“We freely offer up our appetites, wealth, and
pride to relieve the suffering of the world, for the sake of our neighbors and
God’s joy.”
- I will accept with grace any suffering for myself resulting from my affirmations, rejections and witness; I will do all in my power to reduce the suffering in the world, including the suffering of victims and my adversaries in confrontation.
Reginald Denny and the LA Four |
Twenty years ago on the 29th
of April 1992, South Central and Southeast Los Angeles exploded in six-day riots
killing 53 people and wounding thousands in wide spread violence and murder.

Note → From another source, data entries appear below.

(* ===== verification/IavlEnc.v ===== *)
(** * IAVL wire formats (internal/snapshotimport/iavlenc.go)

    The byte-level encoders of the importer: database keys, on-disk nodes,
    fast-storage entries and hash pre-images.  The theorems show that the key
    layouts keep stores and namespaces apart, that every encoding determines
    what was encoded, and that leaf and inner pre-images cannot be confused. *)

From S2P Require Import Prelude Sha256 Varint.

(** ** Keys *)

Definition storePrefix (name : bytes) : bytes := str "s/k:" ++ name ++ str "/".

Definition nodeDBKeyInto (buf storePrefix : bytes) (version nonce : Z) : bytes :=
  buf ++ storePrefix ++ str "s" ++ be_bytes 8 (u64 version) ++ be_bytes 4 nonce.

Definition nodeDBKey (storePrefix : bytes) (version nonce : Z) : bytes :=
  nodeDBKeyInto [] storePrefix version nonce.

Definition fastDBKeyInto (buf storePrefix userKey : bytes) : bytes :=
  buf ++ storePrefix ++ str "f" ++ userKey.

Definition metadataDBKeyInto (buf storePrefix metaKey : bytes) : bytes :=
  buf ++ storePrefix ++ str "m" ++ metaKey.

(** ** Varint primitives *)

Definition putUvarint (dst : bytes) (x : Z) : bytes := dst ++ PutUvarint x.

Definition putVarint (dst : bytes) (x : Z) : bytes :=
  let ux := u64 (Z.shiftl (u64 x) 1) in
  let ux := if x <? 0 then 2 ^ 64 - 1 - ux else ux in
  putUvarint dst ux.

Definition putBytes (dst b : bytes) : bytes := putUvarint dst (len b) ++ b.

Definition putHash32 (dst h : bytes) : bytes := (dst ++ [Byte.x20]) ++ h.

(** ** Hash pre-images *)

Definition hashLeaf_pre (version : Z) (key value : bytes) : bytes :=
  let pre := putVarint [] 0 in
  let pre := putVarint pre 1 in
  let pre := putVarint pre version in
  let pre := putBytes pre key in
  let vh := sha256 value in
  putHash32 pre vh.

Definition hashLeaf (version : Z) (key value : bytes) : bytes :=
  sha256 (hashLeaf_pre version key value).

Definition hashInner_pre (version height size : Z) (left right : bytes) : bytes :=
  let pre := putVarint [] height in
  let pre := putVarint pre size in
  let pre := putVarint pre version in
  let pre := putHash32 pre left in
  putHash32 pre right.

Definition hashInner (version height size : Z) (left right : bytes) : bytes :=
  sha256 (hashInner_pre version height size left right).

(** ** On-disk nodes *)

Definition encodeLeafNodeInto (buf key value : bytes) : bytes :=
  let buf := putVarint buf 0 in
  let buf := putVarint buf 1 in
  let buf := putBytes buf key in
  putBytes buf value.

Definition encodeLeafNode (key value : bytes) : bytes := encodeLeafNodeInto [] key value.

Definition encodeInnerNodeInto (buf : bytes) (height size : Z) (key hash : bytes)
    (leftVersion leftNonce rightVersion rightNonce : Z) : bytes :=
  let buf := putVarint buf height in
  let buf := putVarint buf size in
  let buf := putBytes buf key in
  let buf := putHash32 buf hash in
  let buf := putVarint buf 0 in
  let buf := putVarint buf leftVersion in
  let buf := putVarint buf leftNonce in
  let buf := putVarint buf rightVersion in
  putVarint buf rightNonce.

Definition encodeInnerNode (height size : Z) (key hash : bytes)
    (leftVersion leftNonce rightVersion rightNonce : Z) : bytes :=
  encodeInnerNodeInto [] height size key hash leftVersion leftNonce rightVersion rightNonce.

Definition encodeFastNodeInto (buf : bytes) (version : Z) (value : bytes) : bytes :=
  let buf := putVarint buf version in
  putBytes buf value.

Definition fastStorageVersionValue : bytes := str "1.1.0".
Definition fastStorageVersionDelimiter : bytes := str "-".

(** ** Append-style encoders

    Every encoder only appends, so its output is the destination followed by
    what it produces from an empty destination. *)

Lemma putVarint_app dst x : putVarint dst x = dst ++ putVarint [] x.
Proof. reflexivity. Qed.

Lemma putBytes_app dst b : putBytes dst b = dst ++ putBytes [] b.
Proof. unfold putBytes, putUvarint. by rewrite app_assoc. Qed.

Lemma putHash32_app dst h : putHash32 dst h = dst ++ putHash32 [] h.
Proof. unfold putHash32. by rewrite <- app_assoc. Qed.

Lemma nodeDBKeyInto_app buf sp v n : nodeDBKeyInto buf sp v n = buf ++ nodeDBKey sp v n.
Proof. reflexivity. Qed.

Lemma encodeLeafNodeInto_app buf k v : encodeLeafNodeInto buf k v = buf ++ encodeLeafNode k v.
Proof.
  unfold encodeLeafNode, encodeLeafNodeInto, putBytes, putVarint, putUvarint.
  by rewrite !app_nil_l, <- !app_assoc.
Qed.

Lemma encodeInnerNodeInto_app buf h s k hs lv ln rv rn :
  encodeInnerNodeInto buf h s k hs lv ln rv rn = buf ++ encodeInnerNode h s k hs lv ln rv rn.
Proof.
  unfold encodeInnerNode, encodeInnerNodeInto, putHash32, putBytes, putVarint, putUvarint.
  by rewrite !app_nil_l, <- !app_assoc.
Qed.

(** ** Unique decoding

    Each primitive can be read off the front of what follows it. *)

Definition int64 (z : Z) : Prop := - 2 ^ 63 <= z < 2 ^ 63.

Lemma zigzag_range x : int64 x ->
  0 <= (if x <? 0 then 2 ^ 64 - 1 - u64 (Z.shiftl (u64 x) 1) else u64 (Z.shiftl (u64 x) 1)) < 2 ^ 64.
Proof. intros. pose proof (u64_range (Z.shiftl (u64 x) 1)). destruct (x <? 0); lia. Qed.

Lemma zigzag_value x : int64 x ->
  (if x <? 0 then 2 ^ 64 - 1 - u64 (Z.shiftl (u64 x) 1) else u64 (Z.shiftl (u64 x) 1)) =
  (if x <? 0 then - 2 * x - 1 else 2 * x).
Proof.
  unfold int64. intros Hx. rewrite Z.shiftl_mul_pow2 by lia. change (2 ^ 1) with 2. unfold u64.
  rewrite Z.mul_mod_idemp_l by lia. destruct (Z.ltb_spec x 0).
  - replace ((x * 2) mod 2 ^ 64) with (x * 2 + 2 ^ 64); [lia|].
    rewrite <- (Z_mod_plus_full (x * 2) 1), Z.mod_small; lia.
  - rewrite Z.mod_small; lia.
Qed.

Lemma putVarint_inj x y r r' :
  int64 x -> int64 y -> putVarint [] x ++ r = putVarint [] y ++ r' -> x = y /\ r = r'.
Proof.
  intros Hx Hy H. unfold putVarint, putUvarint in H. rewrite !app_nil_l in H.
  apply PutUvarint_inj in H as [H ->]; [|by apply zigzag_range..].
  rewrite !zigzag_value in H by done. split; [|done].
  destruct (Z.ltb_spec x 0), (Z.ltb_spec y 0); lia.
Qed.

Lemma app_inj_len (a b r r' : bytes) : len a = len b -> a ++ r = b ++ r' -> a = b /\ r = r'.
Proof. intros Hl. apply app_inj_1. unfold len in Hl. lia. Qed.

Lemma putBytes_inj a b r r' :
  len a < 2 ^ 64 -> len b < 2 ^ 64 ->
  putBytes [] a ++ r = putBytes [] b ++ r' -> a = b /\ r = r'.
Proof.
  intros Ha Hb H. unfold putBytes, putUvarint in H. rewrite !app_nil_l, <- !app_assoc in H.
  pose proof (len_nonneg a). pose proof (len_nonneg b).
  apply PutUvarint_inj in H as [Hl H]; [|lia..]. by apply app_inj_len.
Qed.

Lemma putHash32_inj a b r r' :
  len a = len b -> putHash32 [] a ++ r = putHash32 [] b ++ r' -> a = b /\ r = r'.
Proof.
  intros Hl H. unfold putHash32 in H. simpl in H. injection H as H. by apply app_inj_len.
Qed.

(** Peel the encoders of both sides of an equation, front to back. *)
Ltac peel :=
  repeat match goal with
  | H : putVarint [] _ ++ _ = putVarint [] _ ++ _ |- _ =>
      apply putVarint_inj in H as [? H]; [|assumption || (unfold int64; lia)..]
  | H : putBytes [] _ ++ _ = putBytes [] _ ++ _ |- _ =>
      apply putBytes_inj in H as [? H]; [|assumption..]
  | H : putHash32 [] _ ++ _ = putHash32 [] _ ++ _ |- _ =>
      apply putHash32_inj in H as [? H]; [|congruence..]
  end.

(** Bring an encoding into the form of a concatenation of primitives. *)
Ltac unfold_enc H :=
  unfold encodeLeafNode, encodeLeafNodeInto, encodeInnerNode, encodeInnerNodeInto,
    encodeFastNodeInto, hashLeaf_pre, hashInner_pre in H; cbv zeta in H;
  repeat first
    [ rewrite (putVarint_app (putVarint [] _)) in H | rewrite (putVarint_app (_ ++ _)) in H
    | rewrite (putBytes_app (putVarint [] _)) in H | rewrite (putBytes_app (_ ++ _)) in H
    | rewrite (putHash32_app (putVarint [] _)) in H | rewrite (putHash32_app (_ ++ _)) in H ];
  rewrite <- ?app_assoc in H.

(** The database key of an IAVL node determines the node's version and nonce
    (over all int64 versions and uint32 nonces), and keys are all of one length. *)
Theorem nodeDBKey_inj sp v n v' n' :
  int64 v -> int64 v' -> 0 <= n < 2 ^ 32 -> 0 <= n' < 2 ^ 32 ->
  nodeDBKey sp v n = nodeDBKey sp v' n' -> v = v' /\ n = n'.
Proof.
  intros Hv Hv' Hn Hn' H. unfold nodeDBKey, nodeDBKeyInto in H.
  apply app_inv_head in H. apply app_inv_head in H. apply app_inv_head in H.
  apply app_inj_len in H as [H1 H2]; [|by rewrite !len_be_bytes].
  apply be_bytes_inj in H1; [|apply u64_range..].
  apply be_bytes_inj in H2; [|simpl; lia..].
  split; [|done]. by rewrite <- (i64_u64 v), <- (i64_u64 v'), H1.
Qed.

(** The on-disk encoding of a leaf determines its key and value. *)
Lemma encodeLeafNode_inj k v k' v' :
  len k < 2 ^ 64 -> len v < 2 ^ 64 -> len k' < 2 ^ 64 -> len v' < 2 ^ 64 ->
  encodeLeafNode k v = encodeLeafNode k' v' -> k = k' /\ v = v'.
Proof.
  intros ? ? ? ? H. unfold_enc H. rewrite <- (app_nil_r (putBytes [] v)), <- (app_nil_r (putBytes [] v')) in H.
  peel. done.
Qed.

Lemma encodeInnerNode_inj h s k hs lv ln rv rn h' s' k' hs' lv' ln' rv' rn' :
  int64 h -> int64 s -> int64 lv -> int64 ln -> int64 rv -> int64 rn ->
  int64 h' -> int64 s' -> int64 lv' -> int64 ln' -> int64 rv' -> int64 rn' ->
  len k < 2 ^ 64 -> len k' < 2 ^ 64 -> len hs = len hs' ->
  encodeInnerNode h s k hs lv ln rv rn = encodeInnerNode h' s' k' hs' lv' ln' rv' rn' ->
  h = h' /\ s = s' /\ k = k' /\ hs = hs' /\ lv = lv' /\ ln = ln' /\ rv = rv' /\ rn = rn'.
Proof.
  intros. match goal with H : encodeInnerNode _ _ _ _ _ _ _ _ = _ |- _ => rename H into E end.
  unfold_enc E.
  rewrite <- (app_nil_r (putVarint [] rn)), <- (app_nil_r (putVarint [] rn')) in E.
  peel. done.
Qed.

(** ** Pre-images *)

Lemma hashLeaf_pre_inj v k x v' k' x' :
  int64 v -> int64 v' -> len k < 2 ^ 64 -> len k' < 2 ^ 64 ->
  hashLeaf_pre v k x = hashLeaf_pre v' k' x' -> v = v' /\ k = k' /\ sha256 x = sha256 x'.
Proof.
  intros ? ? ? ? H. unfold_enc H.
  rewrite <- (app_nil_r (putHash32 [] (sha256 x))), <- (app_nil_r (putHash32 [] (sha256 x'))) in H.
  assert (len (sha256 x) = len (sha256 x')) by (by rewrite !len_sha256).
  peel. done.
Qed.

Lemma hashInner_pre_inj v h s l r v' h' s' l' r' :
  int64 v -> int64 v' -> int64 h -> int64 h' -> int64 s -> int64 s' ->
  len l = len l' -> len r = len r' ->
  hashInner_pre v h s l r = hashInner_pre v' h' s' l' r' ->
  v = v' /\ h = h' /\ s = s' /\ l = l' /\ r = r'.
Proof.
  intros ? ? ? ? ? ? ? ? H. unfold_enc H.
  rewrite <- (app_nil_r (putHash32 [] r)), <- (app_nil_r (putHash32 [] r')) in H.
  peel. done.
Qed.

Lemma hash_pre_domain_separation v k x v' h s l r :
  int64 h -> h <> 0 -> hashLeaf_pre v k x <> hashInner_pre v' h s l r.
Proof. intros Hh Hn H. unfold_enc H. peel. congruence. Qed.

(** ** Namespaces *)

(** A store name without a slash is what the code relies on for the prefixes
    "s/k:<name>/" of different stores to be prefix-free. *)
Definition no_slash (name : bytes) : Prop := Byte.x2f ∉ name.

Lemma storePrefix_inj a b r r' :
  no_slash a -> no_slash b -> storePrefix a ++ r = storePrefix b ++ r' -> a = b /\ r = r'.
Proof.
  intros Ha Hb H. unfold storePrefix in H. rewrite <- !app_assoc in H. apply app_inv_head in H.
  revert b Hb H. induction a as [|x a IH]; intros [|y b] Hb H; simpl in H.
  - by simplify_eq.
  - injection H as <- _. destruct Hb. by left.
  - injection H as -> _. destruct Ha. by left.
  - injection H as -> H. destruct (IH) with (b := b) as [-> ->]; try done;
      intros Hin; [apply Ha|apply Hb]; by right.
Qed.

(** The three kinds of key the importer writes for a store. *)
Inductive keykind := KNode | KFast | KMeta.

Inductive store_key (name : bytes) : keykind -> bytes -> Prop :=
| key_node v n : int64 v -> 0 <= n < 2 ^ 32 ->
    store_key name KNode (nodeDBKey (storePrefix name) v n)
| key_fast u : store_key name KFast (fastDBKeyInto [] (storePrefix name) u)
| key_meta u : store_key name KMeta (metadataDBKeyInto [] (storePrefix name) u).

Definition kind_byte (k : keykind) : Init.Byte.byte :=
  match k with KNode => Byte.x73 | KFast => Byte.x66 | KMeta => Byte.x6d end.

Lemma store_key_shape name kind k :
  store_key name kind k -> exists r, k = storePrefix name ++ kind_byte kind :: r.
Proof. destruct 1; eexists; reflexivity. Qed.

(** The key namespaces of the importer are disjoint: a key belongs to one store
    and one kind (node, fast-storage or metadata) only. *)
Theorem key_namespaces_disjoint a b ka kb k :
  no_slash a -> no_slash b -> store_key a ka k -> store_key b kb k -> a = b /\ ka = kb.
Proof.
  intros Ha Hb [r Ea]%store_key_shape [r' Eb]%store_key_shape. rewrite Ea in Eb.
  apply storePrefix_inj in Eb as [-> E]; [|done..].
  destruct ka, kb; first [by split | by injection E].
Qed.

Lemma key_namespaces_disjoint_witness :
  let k := fastDBKeyInto [] (storePrefix (str "bank")) (str "x") in
  store_key (str "bank") KFast k /\ (str "bank" = str "bank" /\ KFast = KFast).
Proof.
  cbv zeta. split; [constructor|].
  assert (Hb : no_slash (str "bank")) by (refine (bool_decide_eq_true_1 _ _); reflexivity).
  apply (key_namespaces_disjoint (str "bank") (str "bank") KFast KFast
    (fastDBKeyInto [] (storePrefix (str "bank")) (str "x"))); [exact Hb|exact Hb|constructor|constructor].
Defined.

(** Fast-storage keys sort as the user keys they hold: what the SSTable writer,
    which takes keys in increasing order only, relies on. *)
Lemma fastDBKey_ltb sp u u' :
  bytes_ltb (fastDBKeyInto [] sp u) (fastDBKeyInto [] sp u') = bytes_ltb u u'.
Proof. unfold fastDBKeyInto. rewrite !app_nil_l, !app_assoc. by rewrite bytes_ltb_prefix. Qed.
(** A map that has every node under its own key denotes the tree. *)
Lemma db_tree_of m t :
  (forall u, u ∈ subtrees t -> m !! nodeDBKey sp (tversion u) (tnonce u) = Some (tencode u)) ->
  db_tree m sp (tversion t) (tnonce t) t.
Proof.
  induction t as [|h v n key l IHl r IHr]; intros H; (split; [apply H, subtrees_self|]); [done|].
  split; [apply IHl|apply IHr]; intros u Hu; apply H; cbn [subtrees]; rewrite !elem_of_app; tauto.
Qed.

Lemma db_tree_root m t v n :
  m !! nodeDBKey sp v n = Some (tencode t) ->
  (forall u, u ∈ subtrees t -> m !! nodeDBKey sp (tversion u) (tnonce u) = Some (tencode u)) ->
  db_tree m sp v n t.
Proof.
  intros Hroot H%db_tree_of. destruct t; (split; [done|]); [done|]. by destruct H.
Qed.
End Lookups.

(** ** The image of a store

    What a database holds for the store after the import of [t] at height [h0]:
    the tree, readable from its canonical root key; the redirect from the
    snapshot height; the fast entry of every user key; the storage marker; and
    nothing of other stores changed. *)
Record store_holds (m : gmap bytes bytes) (sp : bytes) (h0 : Z) (t : tree) : Prop := {
  im_tree : db_tree m sp (tversion t) 1 t;
  im_redirect : tversion t <> h0 -> m !! nodeDBKey sp h0 1 = Some (redirect (tversion t));
  im_fast : forall lv n uk val, Leaf lv n uk val ∈ subtrees t ->
    (forall lv' n' val', Leaf lv' n' uk val' ∈ subtrees t -> lv' = lv /\ val' = val) ->
    m !! fastDBKeyInto [] sp uk = Some (encodeFastNodeInto [] lv val);
  im_marker : m !! marker_key sp = Some (marker h0)
}.
Lemma grow sp G ph P P' st st1 m g fr : inv sp G ph P st -> main st = MNext -> same_queues st st1 ->
  heap st1 = heap st ++ [fr] -> si_prefix (imp_ st1) = si_prefix (imp_ st) -> writeQ st1 = writeQ st ->
  main_wait m = [] -> submitted fr = false -> let G' := G ++ [g] in P' (length G) = None ->
  (forall i gi, G' !! i = Some gi -> finv G' ph P' (rank m) i gi (frame_at st1 i)) ->
  (forall p gp l r, G' !! p = Some gp -> g_kids gp = Some (l, r) -> (l < p)%nat /\ (r < p)%nat /\ P' l = Some (p, false) /\ P' r = Some (p, true)) ->
  (forall i p b, P' i = Some (p, b) -> (i < p)%nat /\ exists gp l r, G' !! p = Some gp /\ g_kids gp = Some (l, r) /\ i = if b then r else l) ->
  NoDup (vstack (set_main m st1)) /\ (forall i, i ∈ vstack (set_main m st1) <-> (i < length G')%nat /\ P' i = None) ->
  main_ok G' ph st1 m -> (forall i, (i < length G)%nat -> rank m i = 100) ->
  match g_kids g with None => m = MLeafSub (length G) | Some _ => rank m (length G) <= 8 end ->
  inv sp G' ph P' (set_main m st1).
Proof using Type.
  intros H Em (E1 & E2 & E3 & E4 & E5) Eh Ei Ew Hw Hs G' Hnew Hfr Hkids Hpar Hst Hm Hrk Hlost.
  pose proof (v_len _ _ _ _ _ H) as Hlen.
  assert (HG : forall j x, G !! j = Some x -> G' !! j = Some x) by (intros j x Hx; unfold G'; by apply lookup_app_l_Some).
  assert (Hold : forall i, (i < length G)%nat -> frame_at st1 i = frame_at st i).
  { intros i Hi. unfold frame_at. by rewrite Eh, lookup_app_l by lia. }
  assert (Hfn : frame_at st1 (length G) = fr) by (unfold frame_at; by rewrite Eh, <- Hlen, list_lookup_middle).
  assert (Hin : forall i, (i < length G')%nat <-> (i < length G)%nat \/ i = length G) by (intros i; unfold G'; rewrite length_app; cbn; lia).
  assert (Efr : forall i, frame_at (set_main m st1) i = frame_at st1 i) by done.
  assert (Ewt : waiting (set_main m st1) = waiting st).
  { unfold waiting. cbn [main set_main queue disp ready workers]. by rewrite E1, E2, E3, E4, Em, Hw. }
  assert (Ebusy : busy (set_main m st1) = busy st) by (unfold busy; cbn; by rewrite E4).
  split; try rewrite Ebusy; try rewrite Ewt; try setoid_rewrite Efr; cbn [set_main heap imp_ main todo hashWg workers rootEncoded writeQ].
  - rewrite Eh. unfold G'. rewrite !length_app. cbn. lia.
  - rewrite Ei. apply H.
  - exact Hfr.
  - intros i. split; [apply H|]. intros Hi. apply (v_ph _ _ _ _ _ H). unfold G' in Hi. rewrite length_app in Hi. lia.
  - exact Hkids.
  - exact Hpar.
  - exact Hst.
  - exact Hm.
  - rewrite E4. intros w s f Hw'. destruct (v_worker _ _ _ _ _ H _ _ _ Hw') as (A1 & A2 & A3).
    assert (Hkeep : forall p b, P f = Some (p, b) -> P' f = Some (p, b) /\ (p < length G)%nat).
    { intros p b Hp. destruct (v_par _ _ _ _ _ H _ _ _ Hp) as (_ & gp & l & r & Hgp & Hk & Ef).
      destruct (Hkids p gp l r (HG _ _ Hgp) Hk) as (_ & _ & Hl & Hr). split; [by destruct b; rewrite Ef|by eapply lookup_lt_Some]. }
    split_and!; [done| |].
    + intros p Hp. destruct (A2 p Hp) as [b Hb]. exists b. by apply Hkeep.
    + destruct s; try done; (destruct (A2 _ eq_refl) as [b Hb]; etransitivity; [|exact A3]; f_equal; apply Hold; by eapply Hkeep).
  - rewrite E4. apply H.
  - split; [apply H|]. intros i. rewrite (proj2 (v_waiting _ _ _ _ _ H) i), Hin. split.
    + intros (A1 & A2 & A3). split_and!; [by left|by rewrite Hold|done].
    + intros ([A1| ->] & A2 & A3); [split_and!; [done|by rewrite <- Hold|done]|]. by rewrite Hfn, Hs in A2.
  - apply H.
  - rewrite E5. apply H.
  - intros i gi Hgi Hsi. destruct (proj1 (Hin i) ltac:(by eapply lookup_lt_Some)) as [Hi| ->].
    + rewrite Hold in * by done. unfold G' in Hgi. rewrite lookup_app_l in Hgi by done.
      pose proof (v_lost _ _ _ _ _ H i gi Hgi Hsi) as Ho. destruct (g_kids gi) as [[l r]|]; [|congruence]. rewrite Em in Ho. rewrite Hrk by done. intros Hp. apply Ho. rewrite <- (Hold i Hi). exact Hp.
    + unfold G' in Hgi. rewrite list_lookup_middle in Hgi by done. injection Hgi as <-.
      destruct (g_kids g) as [[l r]|]; [by left|done].
  - destruct (v_write _ _ _ _ _ H) as (wr & gs & W1 & W2 & W3 & W4). exists wr, gs. split_and!; [done|done| |by rewrite Ew].
    eapply Forall2_impl; [exact W3|exact HG].
  - intros i gi Hgi Hi [Hr Hall]. destruct (proj1 (Hin i) ltac:(by eapply lookup_lt_Some)) as [Hil| ->].
    + destruct (Hall (length G)); [apply Hin; by right|lia|done].
    + rewrite (proj2 (v_ph _ _ _ _ _ H (length G))) in Hi; lia.
Qed.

The looting and arson cost nearly one billion dollars and destroyed over a
thousand buildings. Long simmering anger over inequitable poverty, segregation,
lack of educational and employment opportunities, police abuse, interracial
violence and unequal services ignited into open rage in the poorest
sections of L.A. the day the court acquitted four of black Rodney King’s white
and Hispanic police assailants.
It was into this South Central inferno that
Reginald Denny, a white truck driver, unwittingly drove. Seeing his brutalization
by black youth on the live helicopter news feed, four separate African-American
strangers sprang from their couches several miles away in the neighborhood to
rush to Denny’s aid out at the intersection of Florence and Normandie.